- Other names: Fibular aplasia–tibial campomelia–oligosyndactyly (FATCO) syndrome
- Diagnostic method: Radiographs, physical examination
- Management: Orthoses, Limb lengthening, Epiphysiodesis, Early amputations, Prosthesis

= Hecht Scott syndrome =

Hecht Scott syndrome (also known as fibular aplasia–tibial campomelia–oligosyndactyly [FATCO] syndrome) is a rare genetic disease that causes congenital limb formation. The main characterisation is the aplasia or hypoplasia of bones (mainly the fibula or tibia) of the limb. It is currently presenting in less than 1 in 1,000,000 newborns. It has been known to be more commonly present in males.

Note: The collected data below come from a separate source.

(** C6: every record the dispatch task dequeues is released exactly once,
    after the transport send call and whatever that call returned.  One
    iteration on a queue whose front item is [p]: the block was live, the
    new events are the reception line, the send of the record's text with
    the transport's answer [len], the line that logs [len], and one release
    of [p]; afterwards [p] is no live block any more. *)
Theorem C6_released_once_after_the_send
    (transport_send : list event -> string -> Z) (protocol : transport_protocol)
    (uninit : Z) (s : state) (p : Z) (rest : list Z) :
  queue_inv s -> queue s = p :: rest ->
  exists b len s',
    heap s !! p = Some b /\
    wifi_logger_iteration transport_send protocol uninit s = Ret tt s' /\
    len = transport_send
            (trace s ++ [EvLog ESP_LOG_DEBUG tag_wifi_logger "Data received from Queue"])
            (blk_text b) /\
    trace s' = trace s ++
               [EvLog ESP_LOG_DEBUG tag_wifi_logger "Data received from Queue";
                EvSend (blk_text b) len;
                EvLog ESP_LOG_DEBUG tag_wifi_logger (dec len +:+ " bytes of data sent");
                EvFree p] /\
    heap s' = delete p (heap s) /\
    queue s' = rest /\
    p ∉ rest.
Proof.
  intros Hinv Hq.
  destruct (queue_inv_front s p rest Hq Hinv) as [Hp [[b Hb] Hnotin]].
  exists b. eexists. eexists.
  split; [exact Hb|].
  split; [apply (wifi_logger_iteration_record transport_send protocol uninit s p rest b Hq Hp Hb)|].
  cbn [trace heap queue]. repeat split. exact Hnotin.
Qed.

Lemma C6_released_once_after_the_send_witness :
  exists b len s',
    heap queued_A !! 100 = Some b /\
    wifi_logger_iteration failing_transport WEBSOCKET 7 queued_A = Ret tt s' /\
    len = failing_transport
            (trace queued_A ++
             [EvLog ESP_LOG_DEBUG tag_wifi_logger "Data received from Queue"])
            (blk_text b) /\
    trace s' = trace queued_A ++
               [EvLog ESP_LOG_DEBUG tag_wifi_logger "Data received from Queue";
                EvSend (blk_text b) len;
                EvLog ESP_LOG_DEBUG tag_wifi_logger (dec len +:+ " bytes of data sent");
                EvFree 100] /\
    heap s' = delete 100 (heap queued_A) /\
    queue s' = [] /\
    100 ∉ ([] : list Z).
Proof.
  apply (C6_released_once_after_the_send failing_transport WEBSOCKET 7 queued_A 100 []).
  - refine (bool_decide_unpack _ _). vm_compute. exact I.
  - reflexivity.
Defined.

(** ** Errors and termination *)




(** ** The producers *)

(** C2, on the code: the hook called on a full queue.  [send_to_queue]
    rejects the record at once and the hook returns, but the block it
    allocated is still live, is not in the queue and has not been released:
    nothing holds its address any more. *)
Theorem C2_rejected_record_stays_allocated :
  send_to_queue 1 200 one_slot_full =
    Ret ESP_FAIL
      (record_event (EvLog ESP_LOG_ERROR tag_wifi_logger "Data not sent to Queue, Queue full")
         one_slot_full) /\
  exists s',
    system_log_message_route 1 16 200 "second" [] one_slot_full = Ret 6 s' /\
    heap s' !! 200 = Some (Block 16 "second") /\
    queue s' = [100] /\
    frees_of (trace s') = [].
Proof.
  split; [reflexivity|].
  eexists. split; [vm_compute; reflexivity|].
  split; [reflexivity|]. split; reflexivity.
Qed.



(** ** The formatter *)




Lemma filler_length (n : nat) : String.length (filler n) = n.
Proof. induction n as [|n IH]; cbn; [reflexivity|rewrite IH; reflexivity]. Qed.

(** C7, on the code: whatever the size of [log_print_buffer], there is a
    call of the formatter that stores more bytes into it than it has: the
    header and the message are written with [sprintf] and [vsprintf], which
    do not truncate.  The message is a string of [BUFFER_SIZE] characters
    printed with [%s]. *)
Theorem C7_formatter_stores_past_the_buffer
    (MESSAGE_QUEUE_SIZE BUFFER_SIZE : Z) (stamp : Z -> Z -> string) (s : state)
    (p timestamp : Z) (level : esp_log_level_t) :
  exists written,
    generate_log_message MESSAGE_QUEUE_SIZE BUFFER_SIZE stamp p timestamp level "t" 1 "f"
      "%s" [ArgStr (filler (Z.to_nat BUFFER_SIZE))] s =
      Undefined (OutOfBounds written BUFFER_SIZE) s /\
    BUFFER_SIZE < written.
Proof.
  apply (generate_log_message_overflow MESSAGE_QUEUE_SIZE BUFFER_SIZE stamp s p timestamp level
           "t" 1 "f" "%s" [ArgStr (filler (Z.to_nat BUFFER_SIZE))]
           (filler (Z.to_nat BUFFER_SIZE) +:+ EmptyString)).
  - reflexivity.
  - unfold strlen. rewrite length_append, filler_length. lia.
Qed.

(** A sixteen-byte buffer and a sixteen-character message: 25 bytes are
    stored, the header ["t (f:1) "], the message and the terminator. *)
Example formatter_overflow_16 :
  generate_log_message 5 16 (fun _ _ => EmptyString) 100 0 ESP_LOG_INFO "t" 1 "f"
    "%s" [ArgStr "aaaaaaaaaaaaaaaa"] empty_state =
    Undefined (OutOfBounds 25 16) empty_state.
Proof. vm_compute. reflexivity. Qed.
(** Sorting by a two-valued rank is a stable partition. *)
Lemma Array_sort_partition {A : Type} (P : A → Prop) `{!∀ x, Decision (P x)}
    (compareFn : A → A → float) (l : list A) :
  (∀ a b, (0 <? compareFn a b)%float = true ↔ ¬ P a ∧ P b) →
  Js.Array_sort compareFn l = filter P l ++ filter (λ x, ¬ P x) l.
Proof.
  intros Hcmp. induction l as [|x l IH]; simpl; [done|].
  rewrite IH, !filter_cons. destruct (decide (P x)) as [Hx|Hx].
  - rewrite decide_False by tauto. simpl.
    apply sort_insert_head. intros y _. apply not_true_iff_false.
    rewrite Hcmp. tauto.
  - rewrite decide_True by done.
    rewrite sort_insert_app.
    + f_equal. apply sort_insert_head. intros y Hy. apply not_true_iff_false.
      rewrite Hcmp.
      apply head_Some_elem_of, list_elem_of_filter in Hy. tauto.
    + apply Forall_forall. intros y Hy%list_elem_of_filter.
      apply Hcmp. tauto.
Qed.

(** ** ChartTypeSelector: the ranking of the options *)

Section ranking.
Import Js Api ChartTypeSelector.
Context (recommendedTypes : list ChartType).

Lemma compareOptions_pos (a b : ChartOption) :
  (0 <? compareOptions recommendedTypes a b)%float = true ↔
  ¬ value a ∈ recommendedTypes ∧ value b ∈ recommendedTypes.
Proof.
  unfold compareOptions, isRecommended.
  do 2 case_bool_decide.
  - change (0 <? 0 - 0)%float with false. split; [done|tauto].
  - change (0 <? 0 - 1)%float with false. split; [done|tauto].
  - change (0 <? 1 - 0)%float with true. tauto.
  - change (0 <? 1 - 1)%float with false. split; [done|tauto].
Qed.
(** [django.utils.timezone.make_aware(value, timezone)]: a zone object tags
    the naive reading through [localize]; anything else is rejected by
    [replace(tzinfo=...)].  An aware [value] is refused. *)
Definition make_aware (value : datetime) (timezone : pyval) : result datetime :=
  match timezone with
  | PZone z =>
      if is_naive value
      then o <- localize z (wall value) ;; Ret (mkDt (wall value) (Some (z, o)))
      else Raise ValueError
  | _ => Raise TypeError
  end.

(** [django.utils.timezone.localtime(value, timezone)]: [astimezone], then
    [normalize] when the zone offers it. *)
Definition localtime (value : datetime) (timezone : pyval) : result datetime :=
  match timezone with
  | PZone z =>
      value' <- astimezone value z ;;
      if has_normalize z then normalize z value' else Ret value'
  | _ => Raise TypeError
  end.

(** ** Values the functions hand back *)

(** [convert_date] returns a datetime or [False]; [date_now] returns a
    datetime or, when a format is given, a string; [delta_as_text] returns a
    string. *)
Inductive value : Type :=
| VDatetime (d : datetime)
| VStr (s : string)
| VFalse.

(** [ParseFailure] is the name the specification gives to [convert_date]'s
    [return False]. *)
Definition ParseFailure : value := VFalse.

(** What a caller passes as [datestr], [dt1] or [dt2]: a string or a datetime
    object. *)
Inductive dateinput : Type :=
| DStr (s : string)
| DDatetime (d : datetime).

(** Truth value of the optional [dt2]: [None] and the empty string are false,
    every datetime is true. *)
Definition given (dt : option dateinput) : bool :=
  match dt with
  | None => false
  | Some (DStr s) => negb (s =? "")
  | Some (DDatetime _) => true
  end.

(** The fields of a [relativedelta] the module reads. *)
Record delta : Type := mkDelta {
  years : Z;
  months : Z;
  days : Z;
  hours : Z;
  minutes : Z
}.

(** ** The collaborators *)

(** - [get_current_timezone]: the process's configured current zone.
    - [utcnow]: the UTC clock reading [datetime.utcnow()] captures.
    - [parse]: [dateutil.parser.parse(s, fuzzy=True, default=None)]; it
      returns a datetime (naive or aware), returns nothing usable, or raises.
    - [relativedelta]: [dateutil.relativedelta.relativedelta(dt2, dt1)] on
      whatever the two normalisations produced.
    - [ungettext]: the plural chooser, handed the singular and plural msgid
      and the count.
    - [strftime]: [d.strftime(fmt)]. *)
Record Env : Type := mkEnv {
  get_current_timezone : zone;
  utcnow : Z;
  parse : string -> result (option datetime);
  relativedelta : value -> value -> result delta;
  ungettext : string -> string -> Z -> string;
  strftime : datetime -> string -> string
}.
Lemma iter_pos_shr_1_nonneg (p : positive) (mrs : shr_record) :
  0 <= shr_m mrs -> 0 <= shr_m (SpecFloat.iter_pos shr_1 p mrs).
Proof.
  revert mrs. induction p as [p IH|p IH|]; intros mrs H; simpl.
  - apply IH, IH, shr_1_nonneg, H.
  - apply IH, IH, H.
  - apply shr_1_nonneg, H.
Qed.

Lemma shr_fexp_nonneg (m e : Z) (l : location) :
  0 <= m -> 0 <= shr_m (fst (shr_fexp prec emax m e l)).
Proof.
  intros Hm. unfold shr_fexp, shr.
  destruct (loc_of_record_of_loc m l) as [_ Hr].
  destruct (fexp prec emax (Zdigits2 m + e) - e); simpl; try lia.
  apply iter_pos_shr_1_nonneg. lia.
Qed.

Lemma round_nearest_even_nonneg (m : Z) (l : location) :
  0 <= m -> 0 <= round_nearest_even m l.
Proof.
  intros Hm. destruct l as [|[| |]]; simpl; try lia.
  destruct (Z.even m); lia.
Qed.

Lemma binary_round_aux_sign (sx : bool) (mx ex : Z) (lx : location) :
  0 <= mx ->
  match binary_round_aux prec emax sx mx ex lx with
  | S754_nan => False
  | S754_zero s | S754_infinity s | S754_finite s _ _ => s = sx
  end.
Proof.
  intros Hm. unfold binary_round_aux.
  pose proof (shr_fexp_nonneg mx ex lx Hm) as H1.
  destruct (shr_fexp prec emax mx ex lx) as [mrs e]. simpl in H1.
  pose proof (shr_fexp_nonneg
                (round_nearest_even (shr_m mrs) (loc_of_shr_record mrs)) e
                loc_Exact (round_nearest_even_nonneg _ _ H1)) as H2.
  destruct (shr_fexp prec emax _ e loc_Exact) as [mrs2 e2]. simpl in H2.
  destruct (shr_m mrs2) as [|p|p]; [reflexivity| |lia].
  destruct (e2 <=? emax - prec); reflexivity.
Qed.

Lemma binary_round_sign (sx : bool) (mx : positive) (ex : Z) :
  match binary_round prec emax sx mx ex with
  | S754_nan => False
  | S754_zero s | S754_infinity s | S754_finite s _ _ => s = sx
  end.
Proof.
  unfold binary_round. destruct (shl_align mx ex _) as [mz ez].
  apply binary_round_aux_sign. lia.
Qed.

Lemma SFsub_not_nan (x y : spec_float) :
  SFfinite x = true -> SFfinite y = true -> SF64sub x y <> S754_nan.
Proof.
  intros Hx Hy.
  destruct x as [sx|sx| |sx mx ex]; try discriminate Hx;
    destruct y as [sy|sy| |sy my ey]; try discriminate Hy;
    unfold SF64sub, SFsub; try discriminate.
  - destruct sx, sy; discriminate.
  - unfold binary_normalize.
    destruct (cond_Zopp sx _ - cond_Zopp sy _) as [|p|p]; [discriminate| |].
    + pose proof (binary_round_sign false p (Z.min ex ey)) as H.
      intros E. rewrite E in H. exact H.
    + pose proof (binary_round_sign true p (Z.min ex ey)) as H.
      intros E. rewrite E in H. exact H.
Qed.

Lemma SFsqrt_not_negative (x : spec_float) :
  SFnot_negative x = true -> SFnot_negative (SF64sqrt x) = true.
Proof.
  destruct x as [s|[|]| |[|] m e]; try discriminate; intros _;
    try reflexivity.
  unfold SF64sqrt, SFsqrt, SFsqrt_core_binary.
  set (e' := Z.min _ (Z.div2 e)).
  set (m' := match e - 2 * e' with
             | 0 => Z.pos m
             | Z.pos _ => Z.shiftl (Z.pos m) (e - 2 * e')
             | Z.neg _ => 0
             end).
  assert (0 <= m') as Hm'.
  { subst m'. destruct (e - 2 * e'); try lia. apply Z.shiftl_nonneg. lia. }
  pose proof (Z.sqrtrem_spec m' Hm') as Hs.
  destruct (Z.sqrtrem m') as [q r].
  pose proof (binary_round_aux_sign false q e'
                (if r =? 0 then loc_Exact
                 else loc_Inexact (if r <=? q then Lt else Gt))
                ltac:(lia)) as H.
  destruct (binary_round_aux prec emax false q e' _) as [s|s| |s m2 e2];
    try (rewrite H; reflexivity). destruct H.
Qed.

Lemma SFleb_zero_not_negative (s : bool) (x : spec_float) :
  SFnot_negative x = true -> SFleb (S754_zero s) x = true.
Proof. destruct x as [sx|[|]| |[|] m e]; try discriminate; reflexivity. Qed.

Lemma SFltb_zero_positive (s : bool) (x : spec_float) :
  SFltb (S754_zero s) x = true -> SFnot_negative x = true.
Proof. destruct x as [sx|[|]| |[|] m e]; try discriminate; reflexivity. Qed.

(** *** Integers held in a double *)

Lemma small_int_representable (p : positive) :
  Z.pos p < 2 ^ 53 ->
  exists mB eB, SpecFloat.bounded prec emax mB eB = true /\ F2R mB eB = IZR (Z.pos p).
Proof.
  intros Hp.
  pose proof (digits2_pos_bounds p) as [Hlo Hhi].
  set (d := Z.pos (digits2_pos p)) in *.
  assert (1 <= d <= 53) as Hd.
  { split; [subst d; lia|].
    destruct (Z_le_gt_dec d 53) as [|Hgt]; [assumption|exfalso].
    assert (2 ^ 53 <= 2 ^ (d - 1)) by (apply Z.pow_le_mono_r; lia). lia. }
  destruct (shl_align_spec p 0 (d - 53)) as [He Hm].
  replace (Z.min 0 (d - 53)) with (d - 53) in * by lia.
  exists (fst (shl_align p 0 (d - 53))), (d - 53). split.
  - unfold SpecFloat.bounded, canonical_mantissa. rewrite andb_true_iff, fexp_eq.
    rewrite Z.eqb_eq, Z.leb_le. change (emax - prec) with 971.
    change (Z.pos (digits2_pos (fst (shl_align p 0 (d - 53)))))
      with (Zdigits2 (Z.pos (fst (shl_align p 0 (d - 53))))).
    rewrite Hm, Zdigits2_shift by lia.
    change (Zdigits2 (Z.pos p)) with d. lia.
  - unfold F2R. rewrite Hm.
    rewrite <- (IZR_bpow_scale (Z.pos p) 0 (d - 53)) by lia.
    rewrite bpow_0. lra.
Qed.

Lemma binary_normalize_int (p : positive) :
  Z.pos p < 2 ^ 53 ->
  exists m e,
    binary_normalize prec emax (Z.pos p) 0 false = S754_finite false m e
    /\ F2R m e = IZR (Z.pos p).
Proof.
  intros Hp. destruct (small_int_representable p Hp) as (mB & eB & HB & Hv).
  unfold binary_normalize.
  pose proof (binary_round_round_of p 0) as Hr.
  assert (F2R p 0 = IZR (Z.pos p)) as Hp0
    by (unfold F2R; rewrite bpow_0; lra).
  rewrite Hp0 in Hr.
  destruct (round_of_upper _ _ mB eB Hr HB ltac:(lra)) as [Hn Hu].
  pose proof (round_of_lower _ _ mB eB Hr HB ltac:(lra) Hn) as Hl.
  pose proof (F2R_pos mB eB).
  destruct (binary_round prec emax false p 0) as [s|s| |[|] m e];
    try discriminate Hn.
  - simpl in Hl. lra.
  - exists m, e. split; [reflexivity|]. rewrite SFval_F2R in *. lra.
Qed.

End FloatBounds.

(* ===================================================================== *)
(** ** Classification *)
(* ===================================================================== *)

Lemma determineStyle_classify (stats : Analysis) (t : JS.number) :
  determineStyle stats t = Spec.label (Spec.isDark stats t) (Spec.isBusy stats t).
Proof.
  unfold determineStyle, Spec.isDark, Spec.isBusy,
    Spec.highVariance, Spec.nearBoundary, Spec.highContrast, STD_THRESHOLD.
  destruct (PrimFloat.ltb (meanLuminance stats) t);
    destruct (PrimFloat.ltb (45 / 255) (luminanceStd stats));
    destruct (PrimFloat.ltb t (meanLuminance stats + 1.645 * luminanceStd stats));
    destruct (PrimFloat.ltb 0.5 (maxLuminosity stats - minLuminosity stats));
    reflexivity.
Qed.

(** C1: for every statistics record and every threshold, [#determineStyle]
    returns the label of the 2x2 decision table on [isDark] and [isBusy],
    where isBusy = highVariance OR nearBoundary OR highContrast with the
    constants 45/255, 1.645 and 0.5. *)
Theorem determineStyle_decision_table (stats : Analysis) (luminanceThreshold : JS.number) :
  determineStyle stats luminanceThreshold = Spec.classify stats luminanceThreshold.
Proof. apply determineStyle_classify. Qed.

Lemma determineStyle_light_family (stats : Analysis) (t : JS.number) :
  light_family (determineStyle stats t) = negb (Spec.isDark stats t).
Proof.
  rewrite determineStyle_classify.
  destruct (Spec.isDark stats t), (Spec.isBusy stats t); reflexivity.
Qed.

It was first diagnosed in 2005 by Courtens et al. who recognised the malformations with his present case and four others that were similarly described in literature.

== Signs and symptoms ==

Hecht Scott syndrome effects the tibia and fibula. Common physical symptoms show a short leg, the ankle and foot being short and deformed, absence of rays and bowing of the tibia. Another physical symptom is the presence of contralateral oligosyndactyly of the hand. Hecht Scott syndrome is also associated with psychosocial morbidity and mortality. Therefore, early diagnosis and treatment of this syndrome is vital. Prenatal screening can reveal whether the child will have Hecht Scott syndrome by observing skeletal abnormalities.

== Genetics ==

WNT7A is a gene that is a member of the WNT family. The WNT family consists of structurally related genes. Mutations in WNT7A causes a range of diseases associated with limb malformations. Such diseases include Fuhrmann syndrome and Al-Awadi/Raas-Rothschild/Schinzel Phocomelia syndrome. However, in the case of Hecht Scott syndrome there seems to be no mutation in the WNT7A gene. Furthermore, there is a cluster of homeobox D genes on chromosome 2 that participates in the development of limbs. There is no evidence of mutations on these genes being the cause of Hecht Scott syndrome. There is no conclusive prognosis of mutation in genes causing Hecht Scott evidence but due to the high prevalence of this disease in males, it was suggested by Hecht and Scott that the disease has an "autosomal dominant gene with decreased penetrance or gonadal mosaicism." Evans et al. have also defined Hecht Scott syndrome as a "heterogeneous disorder with a dominant inheritance".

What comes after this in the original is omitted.